(Collected data)
Lemma released_version_reloads_witness :
  load "VERSION" (dump (SemanticVersion.Build 1 3 0 None None) "VERSION" (fun _ => None))
  = Ran (Ok (SemanticVersion.Build 1 3 0 None None)) /\
  load "VERSION"
       (write_file "VERSION"
          (SemanticVersion.to_str (SemanticVersion.Build 1 3 0 None None) ++ nl)
          (fun _ => None))
  = Ran (Ok (SemanticVersion.Build 1 3 0 None None)).
Proof.
  apply (released_version_reloads "1.2.3" Minor example_repo
           (SemanticVersion.Build 1 3 0 None None)
           (title ++ "1.3.0 " ++ nl ++ nl
            ++ "## feat " ++ nl ++ nl ++ "-. x" ++ nl ++ nl
            ++ "## fix " ++ nl ++ nl ++ "-. y" ++ nl ++ "-. w" ++ nl ++ nl)).
  reflexivity.
Defined.

(** X17: the commit that a release makes is never an entry of a changelog:
    its message, "chore: release" and the version, does not parse as a
    conventional commit, whatever the version. *)
Theorem release_commit_is_not_conventional (ver : SemanticVersion.t) :
  ConventionalCommit.parse (release_commit_message ver) = None.
Proof.
  destruct (ConventionalCommit.parse (release_commit_message ver)) as [c|] eqn:Hp;
    [|reflexivity].
  destruct (classify_parts _ c Hp) as (ty & sc & raw & tail & Hty & _ & _ & E & _).
  unfold release_commit_message, categories in *. simpl in Hty, E.
  destruct Hty as [<- | [<- | [<- | [<- | []]]]]; discriminate.
Qed.




(* ================================================================== *)
(** ** Further properties: what a release returns, and line endings *)

(** X19: what [release] returns, in full, when the version file parses and
    the repository has a tag.  The boundary is the tag found for the text
    of the version as parsed, before the bump, or else the last tag; the
    changelog has one group for each type that some in-scope conventional
    commit has, in ascending order of type, holding the commits of that
    type in stream order; the returned version has the number of the
    release type raised by one, the lower numbers at zero, and the
    prerelease and build metadata as parsed; and the document is the title
    with the text of that version, followed for each group by a heading
    with its type and one line for the description of each of its
    commits. *)
Theorem release_returns_bumped_version_and_document
        (version_file : string) (t : ReleaseType) (repo : Repo)
        (v : SemanticVersion.t) :
  SemanticVersion.parse version_file = Ok v ->
  tags repo <> [] ->
  String.length version_file <= int_max_str_digits ->
  exists r raw,
    (find_tag_by_name repo (SemanticVersion.to_str v) = Some r \/
     (find_tag_by_name repo (SemanticVersion.to_str v) = None /\
      last_tag repo = Ok r)) /\
    StronglySorted key_lt raw /\
    (forall ty cs,
        In (ty, cs) raw <->
        cs <> [] /\
        cs = filter (has_type ty)
               (conventional (iter_commits_to repo (Some (commit_hexsha r))))) /\
    let v' :=
      match t with
      | Major => SemanticVersion.Build (SemanticVersion.major v + 1) 0 0
                   (SemanticVersion.prerelease v) (SemanticVersion.build_metadata v)
      | Minor => SemanticVersion.Build (SemanticVersion.major v)
                   (SemanticVersion.minor v + 1) 0
                   (SemanticVersion.prerelease v) (SemanticVersion.build_metadata v)
      | Patch => SemanticVersion.Build (SemanticVersion.major v)
                   (SemanticVersion.minor v) (SemanticVersion.patch v + 1)
                   (SemanticVersion.prerelease v) (SemanticVersion.build_metadata v)
      end in
    release version_file t repo
    = Ok (v',
          title ++ SemanticVersion.to_str v' ++ " " ++ nl ++ nl
          ++ join ""
               (map (fun td =>
                       "## " ++ fst td ++ " " ++ nl ++ nl
                       ++ join nl (map (fun i => "-. " ++ ConventionalCommit.description i)
                                       (snd td))
                       ++ nl ++ nl)
                    raw)).
Proof.
  intros Hp Hne _.
  destruct (boundary_ok_iff repo v) as [Hsome _].
  destruct (Hsome Hne) as (r & Hb & _).
  pose proof (change_log_boundary repo v) as Hc. rewrite Hb in Hc. cbn [bind] in Hc.
  set (ccs := conventional (iter_commits_to repo (Some (commit_hexsha r)))) in *.
  destruct (grouping_by_category ccs) as (Hs & Hk & Hg).
  exists r, (groupby ConventionalCommit.type (sorted ConventionalCommit.type ccs)).
  fold ccs. split.
  { unfold boundary in Hb.
    destruct (find_tag_by_name repo (SemanticVersion.to_str v)) as [r'|].
    - injection Hb as ->. now left.
    - right. auto. }
  split; [exact Hs|]. split.
  { intros ty cs. split; [apply Hg|].
    intros [Hcs ->].
    destruct (filter (has_type ty) ccs) as [|c l] eqn:Hf; [congruence|].
    assert (Hin : In c (filter (has_type ty) ccs)) by (rewrite Hf; now left).
    apply filter_In in Hin. destruct Hin as [Hin Hty]. apply String.eqb_eq in Hty.
    assert (Hkey : In ty (map fst (groupby ConventionalCommit.type
                                     (sorted ConventionalCommit.type ccs)))).
    { apply Hk. now exists c. }
    apply in_map_iff in Hkey. destruct Hkey as ([ty' cs'] & E & Hin').
    simpl in E. subst ty'. destruct (Hg ty cs' Hin') as [_ E].
    rewrite Hf in E. now rewrite <- E. }
  intros v'. unfold release. rewrite Hp. cbn [bind]. rewrite Hc. cbn [bind].
  assert (Hv : bump v t = v') by (destruct v, t; reflexivity).
  rewrite Hv. unfold render_basic. rewrite render_sections.
  rewrite !app_assoc_str. reflexivity.
Qed.
(** * pretty-error: the response interceptor and its status-range filter

    A shallow embedding of the Go packages [pretty_error] (the plugin and its
    internal [codeCatcher]) and [httputil] (the exported [CodeCatcher],
    [SupportsProcessing], [CopyHeaders]), followed by the properties of the
    interceptor state machine.

    Conventions
    - Go [int] is [Z]; status codes are only compared, never computed with.
    - [[]byte] is [list byte]; [string] is [string]; [error] is
      [option error], [None] being [nil].
    - [http.Header] is [map[string][]string]: a [gmap string (list string)].
      Header maps are reference values, so they live in a heap and are named
      by locations; [nil] is [None].
    - every method takes the receiver and the world (heap, wrapped sink, log)
      and returns its results with the new receiver and world. *)

From Stdlib Require Import ZArith String List Lia.
From Stdlib.Strings Require Import Byte.
From stdpp Require Import gmap strings list fin_maps.

Local Open Scope string_scope.
Local Open Scope Z_scope.

(** ** Go library values the packages use *)

Abbreviation http_Header := (gmap string (list string)).
Abbreviation loc := positive.
Abbreviation Heap := (gmap loc http_Header).
Abbreviation error := string.

(** [h.Get(key)] of net/http: the first value stored under the key, or the
    empty string.  Every key the packages pass ("Upgrade",
    "Content-Encoding", "Content-Type", "Set-Cookie") is already in
    canonical MIME form, so the canonicalisation of the key is the
    identity. *)
Definition Header_Get (h : http_Header) (key : string) : string :=
  match h !! key with
  | Some (v :: _) => v
  | _ => ""
  end.

(** [strings.Contains(s, substr)]. *)
Fixpoint Contains (s substr : string) : bool :=
  String.prefix substr s
  || match s with
     | EmptyString => false
     | String _ s' => Contains s' substr
     end.
(** Every request keeps emails and identifiers keys of the table. *)
Lemma serve_keyed now r faults users :
  keyed users -> keyed (users_after (serve now r faults users)).
Proof.
  intros Hk. destruct r as [e p f l salt|e p|h|h f l]; cbn [serve].
  - unfold registration.
    destruct (negb (truthy e) || negb (truthy p) || negb (truthy f)
              || negb (truthy l)); [exact Hk|].
    destruct (negb (isEmail (text e))); [exact Hk|].
    destruct (String.length (text p) <? 8)%nat; [exact Hk|].
    cbn [run]. destruct (hd false faults); [exact Hk|].
    cbn [run_stmt fst snd users_after].
    destruct (filter _ users) eqn:Efilter; cbn [run users_after]; [|exact Hk].
    destruct (hd false (tl faults)); [exact Hk|].
    cbn [run_stmt fst snd users_after run].
    apply keyed_insert; [exact Hk | now apply filter_email_none].
  - unfold login.
    destruct (negb (truthy e) || negb (truthy p)); [exact Hk|].
    destruct (negb (isEmail (text e))); [exact Hk|].
    cbn [run]. destruct (hd false faults); [exact Hk|].
    cbn [run_stmt fst snd users_after].
    destruct (filter _ users) as [|u rest]; [exact Hk|].
    destruct (compare (text p) (password u)); exact Hk.
  - unfold protected. destruct (verifyToken now h) as [refusal|user]; [exact Hk|].
    unfold profile. cbn [run]. destruct (hd false faults); [exact Hk|].
    cbn [run_stmt fst snd users_after].
    destruct (filter _ users); exact Hk.
  - unfold protected. destruct (verifyToken now h) as [refusal|user]; [exact Hk|].
    unfold profile_update.
    destruct (negb (truthy f) || negb (truthy l)); [exact Hk|].
    cbn [run]. destruct (hd false faults); [exact Hk|].
    cbn [run_stmt fst snd users_after run].
    now apply keyed_rename.
Qed.

(** X21.  Served one after another, the requests never give two users the
    same email or the same identifier: [/registration] looks the email
    up before it inserts, and [/profile/update] renames in place. *)
Theorem accounts_stay_keyed requests :
  forall users, keyed users -> keyed (serve_all requests users).
Proof.
  induction requests as [|[[r now] faults] rest IH]; intros users Hk;
    cbn [serve_all]; [exact Hk|].
  apply IH. now apply serve_keyed.
Qed.

End AccountsRoutes.

Lemma accounts_stay_keyed_witness :
  let lib := sample_libraries in
  keyed [ana_row] /\
  keyed (serve_all [(ana, 50, []);
                    (PostRegistration (Some "budi@mail.id") (Some "kata-sandi")
                       (Some "Budi") (Some "Santoso") "s2", 60, [])]
           [ana_row]).
Proof.
  intros lib.
  assert (Hk : keyed [ana_row]).
  { split; repeat constructor; intros []. }
  split; [exact Hk|].
  exact (accounts_stay_keyed (lib := sample_libraries) _ [ana_row] Hk).
Defined.

Lemma filter_email_app users e u :
  filter (fun x => String.eqb (email x) e) users = [] -> email u = e ->
  filter (fun x => String.eqb (email x) e) (users ++ [u]) = [u].
Proof.
  intros H <-. rewrite filter_app, H. cbn. now rewrite String.eqb_refl.
Qed.

Lemma truthy_text x : truthy x = true -> exists c s, text x = String c s.
Proof. destruct x as [[|c s]|]; cbn; try discriminate; eauto. Qed.

Lemma filter_renamed users first last i :
  filter (fun u => user_id u =? i)
    (map (fun u => if user_id u =? i then set_names first last u else u) users)
  = map (set_names first last) (filter (fun u => user_id u =? i) users).
Proof.
  induction users as [|u users IH]; cbn [map filter]; [reflexivity|].
  destruct (user_id u =? i) eqn:E; cbn [set_names user_id]; rewrite E, IH;
    reflexivity.
Qed.

Lemma rename_nobody users first last i :
  filter (fun u => user_id u =? i) users = [] ->
  map (fun u => if user_id u =? i then set_names first last u else u) users = users.
Proof.
  induction users as [|u users IH]; cbn [map filter]; [reflexivity|].
  destruct (user_id u =? i); [discriminate|]. intros H. now rewrite IH.
Qed.

Section AccountsSessions.

Context {lib : Libraries}.

(** The outcome of a registration that is answered [registered]: the
    fields were given, and one row was appended with a fresh identifier,
    the hash of the password and no profile image. *)
Lemma registration_done e p f l salt faults users :
  response (run (registration e p f l salt) faults users) = registered ->
  truthy e = true /\ isEmail (text e) = true /\
  filter (fun u => String.eqb (email u) (text e)) users = [] /\
  users_after (run (registration e p f l salt) faults users)
  = (users ++ [mkUser (next_user_id users) (text e) (hash (text p) salt)
                 (text f) (text l) None])%list.
Proof.
  unfold registration.
  destruct (truthy e), (truthy p), (truthy f), (truthy l);
    cbn [negb orb run response]; try discriminate.
  destruct (isEmail (text e)); cbn [negb run response]; [|discriminate].
  destruct (String.length (text p) <? 8)%nat; cbn [run response]; [discriminate|].
  destruct (hd false faults); cbn [response]; [discriminate|].
  cbn [run_stmt fst snd].
  destruct (filter _ users) eqn:Efilter; cbn [run response]; [|discriminate].
  destruct (hd false (tl faults)); cbn [response run run_stmt fst snd users_after];
    [discriminate|].
  intros _. auto.
Qed.

(** X22.  After a registration that succeeded, [/login] with the same email
    checks the password given against the hash of the password
    registered: the login succeeds exactly when [bcrypt.compare]
    accepts the pair, and the token it returns is signed for the new
    identifier and the names registered; otherwise the answer is
    401. *)
Theorem login_after_registration e p f l salt faults users now p' faults' :
  let o := run (registration e p f l salt) faults users in
  response o = registered ->
  truthy p' = true -> hd false faults' = false ->
  response (run (login now e p') faults' (users_after o))
  = if compare (text p') (hash (text p) salt)
    then logged_in (sign now (mkPayload (next_user_id users) (text e)
                                (text f) (text l) None))
    else bad_credentials.
Proof.
  intros o Hreg Hp' Hf'.
  destruct (registration_done e p f l salt faults users Hreg)
    as (He & Hmail & Hnone & Hafter).
  subst o. rewrite Hafter. unfold login.
  rewrite He, Hp', Hmail. cbn [negb orb run]. rewrite Hf'.
  cbn [run_stmt fst snd].
  rewrite (filter_email_app users (text e)
             (mkUser (next_user_id users) (text e) (hash (text p) salt)
                (text f) (text l) None) Hnone eq_refl).
  cbn [password payload_of user_id email first_name last_name profile_image].
  destruct (compare (text p') (hash (text p) salt)); reflexivity.
Qed.
(** * generate-samples: a bank of sine-tone WAV samples

    Shallow embedding of [generate-samples.py] and the properties of its
    specification.

    Numbers.  Python [float] and NumPy [float64] values are modelled by
    real numbers.  The product [sample_rate * duration], whose integer
    part is the number of sample times, is rounded to the nearest double
    as the code rounds it ([float_mul]).  The other operations are exact:
    their results stand for the doubles of the code up to rounding, and a
    real at or beyond the double range stands for an infinity (NumPy
    array arithmetic and the float product never raise).  The exceptions
    of the Python-level operations are kept: converting an [int] that is
    outside the double range, a [**] whose result is outside it, or
    [int()] of a product outside it raises [OverflowError];
    [np.linspace] with a negative count raises [ValueError].

    Files.  The file system is a finite map from paths to byte strings;
    [save_wav_file] overwrites the entry of its path.  Directories
    ([os.makedirs]) and the progress lines printed by [main] are not part
    of the state. *)

From Stdlib Require Import Reals Lra Lia ZArith String Ascii DecimalString.
From Stdlib Require Import Strings.Byte Sorted.
From stdpp Require Import gmap strings list.

(* ================================================================== *)
(** * Part I: the program *)
(* ================================================================== *)

(** ** Exceptions and results *)

Inductive exn : Set :=
| OverflowError
| ValueError
| IndexError
| KeyError
| StructError
| WaveError.

Inductive result (A : Type) : Type :=
| Ok (a : A)
| Raise (e : exn).

Arguments Ok {A} a.
Arguments Raise {A} e.

Definition bind {A B : Type} (r : result A) (k : A -> result B) : result B :=
  match r with
  | Ok a => k a
  | Raise e => Raise e
  end.

Declare Scope result_scope.
Delimit Scope result_scope with result.
Notation "'let*' x ':=' r 'in' k" := (bind r (fun x => k))
  (at level 10, x name, r at level 100, k at level 200) : result_scope.
Local Open Scope result_scope.

(** [for x in xs: st = body x st], stopping at the first exception. *)
Fixpoint for_each {A S : Type} (xs : list A) (body : A -> S -> result S)
    (st : S) : result S :=
  match xs with
  | [] => Ok st
  | x :: xs' => let* st' := body x st in for_each xs' body st'
  end.

(** [[f x for x in xs]], stopping at the first exception. *)
Fixpoint map_result {A B : Type} (f : A -> result B) (xs : list A)
    : result (list B) :=
  match xs with
  | [] => Ok []
  | x :: xs' =>
      let* y := f x in
      let* ys := map_result f xs' in
      Ok (y :: ys)
  end.

(** ** Floating point *)

Local Open Scope R_scope.

(** Doubles are finite below [2^1024] in magnitude. *)
Definition dbl_limit : R := 2 ^ 1024.

Definition is_finite (x : R) : bool :=
  if Rlt_dec (Rabs x) dbl_limit then true else false.

(** Implicit [int] to [float] conversion of a mixed operation.  An
    integer below [2^53] in magnitude converts exactly; the rounding of
    the larger ones is left out, and so is the band below [2^1024] on
    which the rounded value is already out of range. *)
Definition float_of_int (z : Z) : result R :=
  if is_finite (IZR z) then Ok (IZR z) else Raise OverflowError.

(** Round to the nearest integer, ties to the even one. *)
Definition rne (y : R) : Z :=
  let f := Zfloor y in
  let d := y - IZR f in
  if Rlt_dec d (1 / 2) then f
  else if Rlt_dec (1 / 2) d then (f + 1)%Z
  else if Z.even f then f else (f + 1)%Z.

(** The binade of a non-zero [x]: [2^e <= |x| < 2^(e+1)]. *)
Definition binade (x : R) : Z := Zfloor (ln (Rabs x) / ln 2).

(** The spacing of the doubles around [x]: 53 significant bits in the
    normal range, [2^-1074] below it. *)
Definition ulp (x : R) : R := Rpower 2 (IZR (Z.max (binade x) (-1022) - 52)).

(** From this magnitude on, a real rounds to an infinity. *)
Definition dbl_round_limit : R := 2 ^ 1024 - 2 ^ 970.

(** IEEE 754 rounding of a real to the nearest double, ties to even.  A
    real that rounds to an infinity is left as it is. *)
Definition round_double (x : R) : R :=
  if Req_dec_T x 0 then 0
  else if Rlt_dec (Rabs x) dbl_round_limit
       then IZR (rne (x / ulp x)) * ulp x
       else x.

(** The product [x * y] of two doubles. *)
Definition float_mul (x y : R) : R := round_double (x * y).

(** Python [x ** y] on floats, for a positive base [x].  (On a NumPy
    scalar, as in the driver, the same power yields infinity instead of
    raising; the two agree whenever the result is finite.  A result
    below the smallest double is 0.0 in the code, within rounding of the
    real.) *)
Definition py_pow (x y : R) : result R :=
  let r := Rpower x y in
  if is_finite r then Ok r else Raise OverflowError.

(** Truncation toward zero. *)
Definition trunc (x : R) : Z :=
  if Rle_dec 0 x then Zfloor x else Zceil x.

(** Python [int(x)] on a float: truncation, [OverflowError] on infinity. *)
Definition py_int (x : R) : result Z :=
  if is_finite x then Ok (trunc x) else Raise OverflowError.

Definition int16_min : Z := -32768.
Definition int16_max : Z := 32767.

(** Reduction of an integer to the 16-bit two's complement range. *)
Definition wrap16 (z : Z) : Z := ((z + 32768) mod 65536 - 32768)%Z.

(** [np.int16(x)] on a float: the C cast, which truncates toward zero
    and keeps the low 16 bits of the truncated value (for a truncated
    value within 32 bits; the cast of a larger one depends on the
    platform). *)
Definition np_int16 (x : R) : Z := wrap16 (trunc x).

(** [np.linspace(start, stop, num, endpoint)]. *)
Definition linspace (start stop : R) (num : Z) (endpoint : bool)
    : result (list R) :=
  if (num <? 0)%Z then Raise ValueError
  else
    let div := if endpoint then (num - 1)%Z else num in
    let delta := stop - start in
    let y := map IZR (seqZ 0 num) in
    let y :=
      if (0 <? div)%Z then
        let step := delta / IZR div in
        if Req_dec_T step 0
        then map (fun v => v / IZR div * delta) y
        else map (fun v => v * step) y
      else map (fun v => v * delta) y in
    let y := map (fun v => v + start) y in
    Ok (if endpoint && (1 <? num)%Z
        then <[Z.to_nat (num - 1) := stop]> y
        else y).

(** ** The conversions *)

(** The product [440.0 * p] never raises: where it leaves the double
    range the code returns an infinity, for which the real stands. *)
Definition midi_to_freq (midi_note : Z) : result R :=
  let* d := float_of_int (midi_note - 69) in
  let* p := py_pow 2 (d / 12) in
  Ok (440 * p).

Definition db_to_amp (db : R) : result R :=
  py_pow 10 (db / 20).

(** ** The synthesizer *)

(** The sample times [t] of [generate_sine_wave]. *)
Definition sample_times (sample_rate : Z) (duration : R) : result (list R) :=
  let* sr := float_of_int sample_rate in
  let* num := py_int (float_mul sr duration) in
  linspace 0 duration num false.

(** The array [sine_wave], one mono sample per sample time. *)
Definition sine_wave (frequency amplitude : R) (t : list R) : list R :=
  map (fun ti => amplitude * sin (2 * PI * frequency * ti)) t.

(** The array [sine_wave_int].  The samples are truncated from the real
    values; where a real value is within rounding of an integer the
    sample of the code, truncated from a double, can be the neighbouring
    integer. *)
Definition sine_wave_int (wave : list R) : list Z :=
  map (fun s => np_int16 (s * 32767)) wave.

(** [np.column_stack((a, a)).flatten()]. *)
Fixpoint stereo (a : list Z) : list Z :=
  match a with
  | [] => []
  | v :: a' => v :: v :: stereo a'
  end.

Definition generate_sine_wave (sample_rate : Z) (duration frequency amplitude : R)
    : result (list Z) :=
  let* t := sample_times sample_rate duration in
  Ok (stereo (sine_wave_int (sine_wave frequency amplitude t))).

(** ** The WAV writer *)

Local Open Scope Z_scope.

Definition byte_of_Z (z : Z) : byte :=
  match Byte.of_N (Z.to_N (z mod 256)) with
  | Some b => b
  | None => x00
  end.
Local Ltac lang_inv :=
  match goal with
  | H : Lang Void _ |- _ => inversion H
  | H : Lang Eps _ |- _ => inversion H; subst; clear H
  | H : Lang (Sym _) _ |- _ => inversion H; subst; clear H
  | H : Lang (Cat _ _) _ |- _ => inversion H; subst; clear H
  | H : Lang (Alt _ _) _ |- _ => inversion H; subst; clear H
  end.

Local Ltac split_cons :=
  match goal with
  | H : _ ++ _ = String _ _ |- _ =>
      apply append_eq_cons in H as [[-> ->] | [? [-> ->]]]
  end.

Lemma Lang_cons_cat r1 r2 c s1 s2 :
  Lang r1 (String c s1) -> Lang r2 s2 -> Lang (Cat r1 r2) (String c (s1 ++ s2)).
Proof.
  intros H1 H2. change (String c (s1 ++ s2)) with (String c s1 ++ s2).
  now constructor.
Qed.

Lemma Lang_nil_cat r1 r2 s :
  Lang r1 "" -> Lang r2 s -> Lang (Cat r1 r2) s.
Proof.
  intros H1 H2. change s with ("" ++ s). now constructor.
Qed.

Lemma deriv_Lang r : forall c s, Lang (deriv c r) s <-> Lang r (String c s).
Proof.
  induction r; intros c s; simpl.
  - split; intros H; lang_inv.
  - split; intros H; lang_inv.
  - destruct (in_class p c) eqn:E; split; intros H; lang_inv.
    + now constructor.
    + constructor.
    + congruence.
  - destruct (nullable r1) eqn:N; split; intros H; lang_inv.
    + lang_inv. apply Lang_cons_cat; auto. now apply IHr1.
    + apply Lang_nil_cat; [now apply nullable_Lang | now apply IHr2].
    + split_cons.
      * apply LAltR. now apply IHr2.
      * apply LAltL. constructor; auto. now apply IHr1.
    + apply Lang_cons_cat; auto. now apply IHr1.
    + split_cons.
      * match goal with H : Lang r1 "" |- _ => apply nullable_Lang in H end.
        congruence.
      * constructor; auto. now apply IHr1.
  - split; intros H; lang_inv.
    + apply LAltL. now apply IHr1.
    + apply LAltR. now apply IHr2.
    + apply LAltL. now apply IHr1.
    + apply LAltR. now apply IHr2.
  - split; intros H.
    + lang_inv. change (String c (s1 ++ s2)) with (String c s1 ++ s2).
      constructor; auto. now apply IHr.
    + apply Lang_star_cons in H as [s1 [s2 [-> [H1 H2]]]].
      constructor; auto. now apply IHr.
Qed.

(** The matcher decides membership in the language. *)
Lemma matches_Lang : forall s r, matches r s = true <-> Lang r s.
Proof.
  induction s as [|c s IH]; intros r; simpl.
  - apply nullable_Lang.
  - rewrite IH. apply deriv_Lang.
Qed.

Lemma Lang_Opt_none r : Lang (Opt r) "".
Proof. apply LAltR. constructor. Qed.

Lemma Lang_Opt_some r s : Lang r s -> Lang (Opt r) s.
Proof. now apply LAltL. Qed.

(** One or more digits. *)
Lemma Lang_digits_star s :
  Str.all_digits s = true -> Lang (Star (Sym CDigit)) s.
Proof.
  unfold Str.all_digits.
  induction s as [|c s IH]; simpl; intros H.
  - constructor.
  - apply andb_true_iff in H as [Hc Hs].
    change (String c s) with (String c "" ++ s).
    constructor; auto. now constructor.
Qed.

Lemma Lang_digits_plus s :
  s <> "" -> Str.all_digits s = true -> Lang (Plus (Sym CDigit)) s.
Proof.
  unfold Str.all_digits. destruct s as [|c s]; [congruence|].
  simpl. intros _ H. apply andb_true_iff in H as [Hc Hs].
  change (String c s) with (String c "" ++ s).
  constructor; [now constructor | now apply Lang_digits_star].
Qed.

Lemma Lang_char c : Lang (Sym (CChar c)) (String c "").
Proof. constructor. simpl. apply Ascii.eqb_refl. Qed.

End RegexFacts.

(* ================================================================== *)
(** * Properties of the string built-ins on digit strings *)
(* ================================================================== *)

Section StringFacts.

Import Str.

Lemma digits_integer s : digits s <-> Grammar.integer s = true.
Proof.
  unfold digits, Grammar.integer. destruct s; simpl.
  - split; [intros [H _]; congruence | discriminate].
  - split; [intros [_ H]; exact H | intros H; split; [discriminate | exact H]].
Qed.

Lemma digits_cons s :
  digits s -> exists c r, s = String c r /\ Str.is_digit c = true
                          /\ Str.all_digits r = true.
Proof.
  intros [Hn Hd]. destruct s as [|c r]; [congruence|].
  unfold Str.all_digits in *. simpl in Hd.
  apply andb_true_iff in Hd as [Hc Hr]. eauto.
Qed.


Lemma digit_not_space c : Str.is_digit c = true -> Str.is_space c = false.
Proof.
  unfold Str.is_digit, Str.is_space. intros H.
  apply andb_true_iff in H as [H1 H2].
  apply Nat.leb_le in H1, H2.
  apply orb_false_iff; split; [apply orb_false_iff; split|].
  - apply andb_false_iff. right. apply Nat.leb_gt. lia.
  - apply Nat.eqb_neq. lia.
  - apply Nat.eqb_neq. lia.
Qed.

→ THE PROBLEM:
Taking the entries above, write out exactly the lines starting with the line containing "(** ** The synthesizer *)" and going on through the line containing "String _ _ |- _ =>", both included, and nothing else.

→ RESPONSE TO THIS EXERCISE:
(** ** The synthesizer *)

(** The sample times [t] of [generate_sine_wave]. *)
Definition sample_times (sample_rate : Z) (duration : R) : result (list R) :=
  let* sr := float_of_int sample_rate in
  let* num := py_int (float_mul sr duration) in
  linspace 0 duration num false.

(** The array [sine_wave], one mono sample per sample time. *)
Definition sine_wave (frequency amplitude : R) (t : list R) : list R :=
  map (fun ti => amplitude * sin (2 * PI * frequency * ti)) t.

(** The array [sine_wave_int].  The samples are truncated from the real
    values; where a real value is within rounding of an integer the
    sample of the code, truncated from a double, can be the neighbouring
    integer. *)
Definition sine_wave_int (wave : list R) : list Z :=
  map (fun s => np_int16 (s * 32767)) wave.

(** [np.column_stack((a, a)).flatten()]. *)
Fixpoint stereo (a : list Z) : list Z :=
  match a with
  | [] => []
  | v :: a' => v :: v :: stereo a'
  end.

Definition generate_sine_wave (sample_rate : Z) (duration frequency amplitude : R)
    : result (list Z) :=
  let* t := sample_times sample_rate duration in
  Ok (stereo (sine_wave_int (sine_wave frequency amplitude t))).

(** ** The WAV writer *)

Local Open Scope Z_scope.

Definition byte_of_Z (z : Z) : byte :=
  match Byte.of_N (Z.to_N (z mod 256)) with
  | Some b => b
  | None => x00
  end.
Local Ltac lang_inv :=
  match goal with
  | H : Lang Void _ |- _ => inversion H
  | H : Lang Eps _ |- _ => inversion H; subst; clear H
  | H : Lang (Sym _) _ |- _ => inversion H; subst; clear H
  | H : Lang (Cat _ _) _ |- _ => inversion H; subst; clear H
  | H : Lang (Alt _ _) _ |- _ => inversion H; subst; clear H
  end.

Local Ltac split_cons :=
  match goal with
  | H : _ ++ _ = String _ _ |- _ =>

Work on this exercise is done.